WHAT TO WORK ON> Copy out, word for word, the lines from the start of the data below through the line containing "Definition lines (l", and no others.

RECORDS PROVIDED>
(* ===== verification/Http.v ===== *)
(** The HTTP texts of the daemon's two outbound clients: the processor call
    (aksond/src/broker.rs [HttpsTransport::send], [split_response], [dechunk]) and the
    peer post (aksond/src/a2a_client.rs).

    TLS and the network are what happens at each stage; the bytes the client hands to the
    TLS stream are kept, so that a claim about what left the host is a claim about them. *)
From S2P Require Import Prelude Text Profile Inert Chars Broker.

Module Http.

Definition CR : byte := byte_of_Z 13.
Definition LF : byte := byte_of_Z 10.
Definition CRLF : bytes := [CR; LF].

(** ** Reading a response *)

(** [windows(n).position(|w| w == pat)], for a pattern of [n] bytes. *)
Fixpoint position (pat l : bytes) : option nat :=
  match l with
  | [] => None
  | _ :: l' => if Inert.starts pat l then Some 0 else S <$> position pat l'
  end.

(** [strip_suffix('\r')], on the reversed line. *)
Definition strip_cr (rl : bytes) : bytes := match rl with c :: r => if decide (c = CR) then r else rl | [] => [] end.

(** [str::lines]: a line ends at a line feed, with the carriage return before it; a last
    line without one is kept as it is. [cur] is the open line, reversed. *)
Fixpoint lines_from (cur l : bytes) : list bytes :=
  match l with
  | [] => match cur with [] => [] | _ => [reverse cur] end
  | c :: l => if decide (c = LF) then reverse (strip_cr cur) :: lines_from [] l else lines_from (c :: cur) l
  end.

Definition lines (l : bytes) : list bytes := lines_from [] l.

(** [str::split_whitespace], over characters; [cur] is the open word, reversed. *)
Fixpoint words_from (cur : list Z) (l : list Z) : list (list Z) :=
  match l with
  | [] => match cur with [] => [] | _ => [reverse cur] end
  | c :: l =>
      if Chars.is_whitespace c then match cur with [] => words_from [] l | _ => reverse cur :: words_from [] l end
      else words_from (c :: cur) l
  end.

Definition split_whitespace (l : bytes) : list bytes := (fun w => as_bytes (Chars.text w)) <$> words_from [] (Chars.lossy l).

(** The digits of an unsigned number with an optional plus sign, below [bound]:
    [from_str_radix] and [parse] of an unsigned type. *)
Fixpoint digits_value (radix acc : Z) (l : bytes) : option Z :=
  match l with
  | [] => Some acc
  | b :: l => v ← Inert.digit_value radix b; digits_value radix (acc * radix + v)%Z l
  end.

Definition parse_unsigned (radix bound : Z) (l : bytes) : option Z :=
  let digits := match l with c :: r => if decide (c = "+"%char) then r else l | [] => [] end in
  match digits with
  | [] => None
  | _ => v ← digits_value radix 0 digits; if (v <? bound)%Z then Some v else None
  end.

(** The size a chunk's line announces. *)
Definition chunk_size (line : bytes) : option Z :=
  if Inert.valid_utf8 line then parse_unsigned 16 (2 ^ 64) (Inert.trim (Inert.before ";"%char line)) else None.

(** [dechunk], whose loop consumes at least a line end: [fuel] bounds its turns. *)
Fixpoint dechunk_loop (fuel : nat) (data out : bytes) : bytes :=
  match fuel with
  | O => out
  | S fuel =>
      match position CRLF data with
      | None => out
      | Some nl =>
          match chunk_size (take nl data) with
          | None => out
          | Some hex =>
              let data := drop (nl + 2) data in
              if decide (hex = 0%Z) then out
              else
                let n := Z.to_nat (Z.min hex (Z.of_nat (length data))) in
                let out := out ++ take n data in
                match Profile.strip_prefix CRLF (drop n data) with
                | Some rest => dechunk_loop fuel rest out
                | None => out
                end
          end
      end
  end.

Definition dechunk (data : bytes) : bytes := dechunk_loop (S (length data)) data [].

Definition SEP : bytes := CRLF ++ CRLF.

Definition status_of (head_text : bytes) : option Z :=
  line ← head (lines head_text);
  word ← split_whitespace line !! 1;
  parse_unsigned 10 (2 ^ 16) word.

Definition is_chunked (line : bytes) : bool :=
  let l := Inert.to_ascii_lowercase line in
  Inert.starts (as_bytes "transfer-encoding:") l && Inert.contains "chunked" l.

(** [split_response] of broker.rs. *)
Definition split_response (raw : bytes) : option (Z * bytes) :=
  sep ← position SEP raw;
  let head_text := take sep raw in
  if negb (Inert.valid_utf8 head_text) then None else
  status ← status_of head_text;
  let raw_body := drop (sep + 4) raw in
  Some (status, if existsb is_chunked (lines head_text) then dechunk raw_body else raw_body).

(** [split_response] of a2a_client.rs: the body as it came. *)
Definition split_response_plain (raw : bytes) : option (Z * bytes) :=
  sep ← position SEP raw;
  let head_text := take sep raw in
  if negb (Inert.valid_utf8 head_text) then None else
  status ← status_of head_text;
  Some (status, drop (sep + 4) raw).

(** ** The request *)

Definition crlf : string := from_utf8 CRLF.

(** [s.replace(['\r', '\n'], "")]. *)
Definition clean (s : string) : string :=
  from_utf8 (List.filter (fun c => negb (bool_decide (c = CR)) && negb (bool_decide (c = LF))) (as_bytes s)).

(** [String::from_utf8_lossy]. *)
Definition lossy_text (b : bytes) : string := Chars.text (Chars.lossy b).

Definition auth_header (auth : Broker.AuthScheme) (credential : option bytes) : option string :=
  c ← credential; Broker.header_line auth (lossy_text c).

Definition static_header (h : string * string) : string := clean h.1 +:+ ": " +:+ clean h.2.

Fixpoint concat_text (l : list string) : string := match l with [] => "" | s :: l => s +:+ concat_text l end.

Definition target_of (path : string) : string := if Inert.starts (as_bytes "/") (as_bytes path) then path else "/".

Definition request_head (host path : string) (auth : Broker.AuthScheme) (credential : option bytes)
  (headers : list (string * string)) (request : bytes) : string :=
  "POST " +:+ target_of path +:+ " HTTP/1.1" +:+ crlf +:+ "Host: " +:+ host +:+ crlf +:+
  "Content-Type: application/json" +:+ crlf +:+
  match auth_header auth credential with Some line => line +:+ crlf | None => "" end +:+
  concat_text ((fun h => static_header h +:+ crlf) <$> headers) +:+
  "Content-Length: " +:+ to_string (N.of_nat (length request)) +:+ crlf +:+
  "Connection: close" +:+ crlf +:+ crlf.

ANSWER SECTION>
(* ===== verification/Http.v ===== *)
(** The HTTP texts of the daemon's two outbound clients: the processor call
    (aksond/src/broker.rs [HttpsTransport::send], [split_response], [dechunk]) and the
    peer post (aksond/src/a2a_client.rs).

    TLS and the network are what happens at each stage; the bytes the client hands to the
    TLS stream are kept, so that a claim about what left the host is a claim about them. *)
From S2P Require Import Prelude Text Profile Inert Chars Broker.

Module Http.

Definition CR : byte := byte_of_Z 13.
Definition LF : byte := byte_of_Z 10.
Definition CRLF : bytes := [CR; LF].

(** ** Reading a response *)

(** [windows(n).position(|w| w == pat)], for a pattern of [n] bytes. *)
Fixpoint position (pat l : bytes) : option nat :=
  match l with
  | [] => None
  | _ :: l' => if Inert.starts pat l then Some 0 else S <$> position pat l'
  end.

(** [strip_suffix('\r')], on the reversed line. *)
Definition strip_cr (rl : bytes) : bytes := match rl with c :: r => if decide (c = CR) then r else rl | [] => [] end.

(** [str::lines]: a line ends at a line feed, with the carriage return before it; a last
    line without one is kept as it is. [cur] is the open line, reversed. *)
Fixpoint lines_from (cur l : bytes) : list bytes :=
  match l with
  | [] => match cur with [] => [] | _ => [reverse cur] end
  | c :: l => if decide (c = LF) then reverse (strip_cr cur) :: lines_from [] l else lines_from (c :: cur) l
  end.

Definition lines (l : bytes) : list bytes := lines_from [] l.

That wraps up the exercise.